Copy, exactly and without additions, every line in the records below from the one holding "zones_struct s' = zones_struct s /\" through the one holding "assert (start +u", both ends included.

/---

(* ===== verification/PmmInit.v ===== *)
(** Boot of the physical memory manager: [pmm_init] of
    src/kernel/memory/pmm.c establishes the invariant of [Pmm] from the
    normalised memory map, and the defects of the multi-frame allocation path
    on the states it reaches. *)

From stdpp Require Import base tactics list numbers option sorting.
From Stdlib Require Import ZArith Lia.
From S2P Require Import Prelude PmmBoot Pmm.

Module PmmInit.
Import Pmm.

(** ** One zone *)

Lemma init_frames_spec n zi start base j s :
  words_ok s -> 0 <= base -> 0 <= j -> base + j + Z.of_nat n <= pages_size s ->
  pages_size s <= 64 * zlen (bits_map s) ->
  0 <= start -> start + (j + Z.of_nat n) * PAGE_2M_SIZE <= U64 ->
  let s' := init_frames n zi start base j s in
  words_ok s' /\ zlen (bits_map s') = zlen (bits_map s) /\ pages_size s' = pages_size s /\
  zones_struct s' = zones_struct s /\
  (forall i, bit s' i = xorb (bit s i) ((base + j <=? i) && (i <? base + j + Z.of_nat n))) /\
  (forall i, pages_struct s' !!z i =
     if (base + j <=? i) && (i <? base + j + Z.of_nat n)
     then Some (mk_page (Some zi) (start + (i - base) * PAGE_2M_SIZE) 0 0 0)
     else pages_struct s !!z i).
Proof.
  revert j s. induction n as [|n IH]; intros j s Hok Hb Hj Hn Hcap Hst Hend; simpl init_frames.
  { split_and!; try done; intros i; bools; try lia; by rewrite ?xorb_false_r. }
  assert (start +u shl64 j 21 = start + j * PAGE_2M_SIZE) as ->.
  { unfold shl64. rewrite (Z.mod_small 21), Z.shiftl_mul_pow2 by lia. unwrap. done. }
  set (pg := mk_page _ _ _ _ _).
  set (s1 := upd_bits (bm_flip (base + j)) (upd_page (fun _ => pg) (base + j) s)).
  assert (zlen (bits_map s1) = zlen (bits_map s)) as Hl1 by apply zlen_zalter.
  assert (pages_size s1 = pages_size s) as Hl2 by apply zlen_zalter.
  assert (forall i, bit s1 i = xorb (bit s i) (base + j =? i)) as Hb1.
  { intros i. unfold s1. rewrite bit_flip; [done|done|simpl; lia]. }
  assert (words_ok s1) as Hok1 by (apply words_ok_flip; done).
  destruct (IH (j + 1) s1) as (I1 & I2 & I3 & I4 & I5 & I6); try done; try lia.
  split_and!; try done; try lia.
  - intros i. rewrite I5, Hb1. destruct (bit s i); bools; done || lia.
  - intros i. rewrite I6. unfold s1. simpl.
    destruct (decide (base + j = i)) as [<-|].
    + rewrite zlookup_zalter.
      destruct (zlookup_in_range (pages_struct s) (base + j)) as [x ->]; [unfold pages_size in *; lia|].
      bools; try lia. unfold pg. do 3 f_equal. lia.
    + rewrite zlookup_zalter_ne by done. bools; done || lia.
Qed.

Lemma nfree_all n s a :
  (forall i, a <= i < a + Z.of_nat n -> bit s i = false) -> nfree n s a = Z.of_nat n.
Proof.
  revert a. induction n as [|n IH]; intros a Hb; [done|]. simpl.
  rewrite Hb, IH by lia || (intros; apply Hb; lia). lia.
Qed.

(** A RAM range as the normalised map delivers it: non-empty, 2 MiB-aligned
    and inside the address space. *)
Definition range_ok (r : MEMORY_RANGE) : Prop :=
  0 <= phys_start r < phys_end r /\ phys_end r < U64 /\
  phys_start r mod GRANULE = 0 /\ phys_end r mod GRANULE = 0.

Lemma round_up_granule x :
  0 <= x < U64 -> x mod GRANULE = 0 -> (x +u GRANULE -u 1) &~ (GRANULE - 1) = x.
Proof.
  intros Hx Hm.
  assert (x +u GRANULE -u 1 = x + (GRANULE - 1)) as -> by (unfold wrap64; dlia).
  change (GRANULE - 1) with (2 ^ 21 - 1). rewrite land_not_mask by (change (2 ^ 21) with GRANULE; dlia).
  change (2 ^ 21) with GRANULE. dlia.
Qed.

Lemma round_down_granule x : 0 <= x < U64 -> x mod GRANULE = 0 -> x &~ (GRANULE - 1) = x.
Proof.
  intros Hx Hm. change (GRANULE - 1) with (2 ^ 21 - 1). rewrite land_not_mask by lia.
  change (2 ^ 21) with GRANULE. lia.
Qed.

(** The frame index of a physical address counts from [lowest_ram]. *)
Definition based (lowest : Z) (s : state) : Prop :=
  forall zi z, zones_struct s !!z zi = Some z ->
    pages_group z * PAGE_2M_SIZE = zone_start_address z - lowest.

(** Every zone ends strictly below the address [a]. *)
Definition zones_below (a : Z) (s : state) : Prop :=
  forall zi z, zones_struct s !!z zi = Some z -> zone_end_address z < a.

(** Every frame of every zone is free. *)
Definition all_free (s : state) : Prop :=
  forall zi z i, zones_struct s !!z zi = Some z -> in_zone z i -> bit s i = false.

(** The physical extents of the zones, in order. *)
Definition extents (s : state) : list (Z * Z) :=
  (fun z => (zone_start_address z, zone_end_address z)) <$> zones_struct s.

Section one_zone.
Context (lowest : Z) (s : state) (r : MEMORY_RANGE).
Context (Hw : wf s) (Hr : range_ok r) (Hram : is_ram r = true).
Context (Hlow : 0 <= lowest <= phys_start r) (Hlm : lowest mod PAGE_2M_SIZE = 0).
Context (Hfit : phys_end r - lowest <= pages_size s * PAGE_2M_SIZE).
Context (Hbase : based lowest s) (Hbelow : zones_below (phys_start r) s).

Let len := (phys_end r - phys_start r) / PAGE_2M_SIZE.
Let base := (phys_start r - lowest) / PAGE_2M_SIZE.
Let z := mk_zone base len (phys_start r) (phys_end r) (phys_end r - phys_start r) 0 0 len 0.
Let s0 := mk_state (bits_map s) (bits_beyond s) (pages_struct s) (zones_struct s ++ [z])
            (ZONE_DMA_INDEX s) (ZONE_NORMAL_INDEX s) (ZONE_UNMAPPED_INDEX s).

Lemma init_zone_eq :
  zones_size s < MAX_NR_ZONES ->
  init_zone lowest s r = init_frames (Z.to_nat len) (zones_size s) (phys_start r) base 0 s0.
Proof.
  intros Hnz. unfold init_zone, range_ok in *. rewrite Hram. simpl negb. cbv iota.
  rewrite round_up_granule, round_down_granule, !shiftr_21 by lia.
  destruct (Z.leb_spec (phys_end r) (phys_start r)); [lia|].
  destruct (Z.leb_spec MAX_NR_ZONES (zones_size s)); [lia|].
  rewrite !(wrap64_small (_ - _)) by lia. done.
Qed.

(** The new zone lies strictly above the existing ones. *)
Lemma new_zone_above zi y :
  zones_struct s !!z zi = Some y -> pages_group y + pages_length y < base.
Proof using Hw Hr Hlow Hlm Hbase Hbelow.
  intros E. destruct (wf_zone s Hw _ _ E) as [_ (? & ? & He & ?) _ _].
  pose proof (Hbase _ _ E). pose proof (Hbelow _ _ E). unfold base, range_ok in *. dlia.
Qed.

Lemma new_zone_size :
  0 <= base /\ 0 < len /\ base + len <= pages_size s /\
  phys_end r = phys_start r + len * PAGE_2M_SIZE /\ base * PAGE_2M_SIZE = phys_start r - lowest.
Proof using Hr Hlow Hlm Hfit. unfold len, base, range_ok in *. dlia. Qed.

Lemma old_bits_set i : base <= i < 64 * zlen (bits_map s) -> bit s i = true.
Proof using Hw Hr Hlow Hlm Hbase Hbelow Hfit.
  intros Hi. destruct new_zone_size as (? & _).
  destruct (bit s i) eqn:E; [done|]. exfalso.
  destruct (wf_hole s Hw i ltac:(lia) E) as (zi & y & Ey & Hin).
  pose proof (new_zone_above zi y Ey). unfold in_zone in Hin. lia.
Qed.

Lemma init_zone_full : MAX_NR_ZONES <= zones_size s -> init_zone lowest s r = s.
Proof using Hram.
  intros Hge. unfold init_zone. rewrite Hram. cbn [negb]. destruct (_ <=? _); [done|].
  destruct (Z.leb_spec MAX_NR_ZONES (zones_size s)); [done|lia].
Qed.

(** The new zone is appended; its frames, and only they, become free and
    represented. *)
Lemma init_zone_frames :
  zones_size s < MAX_NR_ZONES ->
  let s' := init_zone lowest s r in
  words_ok s' /\ zlen (bits_map s') = zlen (bits_map s) /\ pages_size s' = pages_size s /\
  zones_struct s' = zones_struct s ++ [z] /\
  (forall i, bit s' i = xorb (bit s i) ((base <=? i) && (i <? base + len))) /\
  (forall i, pages_struct s' !!z i =
     if (base <=? i) && (i <? base + len)
     then Some (mk_page (Some (zones_size s)) (phys_start r + (i - base) * PAGE_2M_SIZE) 0 0 0)
     else pages_struct s !!z i).
Proof using Hw Hr Hram Hlow Hlm Hfit.
  intros Hnz. cbv zeta. rewrite init_zone_eq by done.
  destruct new_zone_size as (Hb0 & Hl0 & Hbl & Hpe & Hbs).
  destruct (wf_size s Hw) as [Hcap Hsmall]. unfold range_ok in *.
  pose proof (init_frames_spec (Z.to_nat len) (zones_size s) (phys_start r) base 0 s0) as HI.
  cbv zeta in HI. rewrite Z2Nat.id, !Z.add_0_r in HI by lia.
  apply HI; try done; try apply Hw; lia.
Qed.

\---

* _RESULT FOR THIS EXERCISE_
  zones_struct s' = zones_struct s /\
  (forall i, bit s' i = xorb (bit s i) ((base + j <=? i) && (i <? base + j + Z.of_nat n))) /\
  (forall i, pages_struct s' !!z i =
     if (base + j <=? i) && (i <? base + j + Z.of_nat n)
     then Some (mk_page (Some zi) (start + (i - base) * PAGE_2M_SIZE) 0 0 0)
     else pages_struct s !!z i).
Proof.
  revert j s. induction n as [|n IH]; intros j s Hok Hb Hj Hn Hcap Hst Hend; simpl init_frames.
  { split_and!; try done; intros i; bools; try lia; by rewrite ?xorb_false_r. }
  assert (start +u shl64 j 21 = start + j * PAGE_2M_SIZE) as ->.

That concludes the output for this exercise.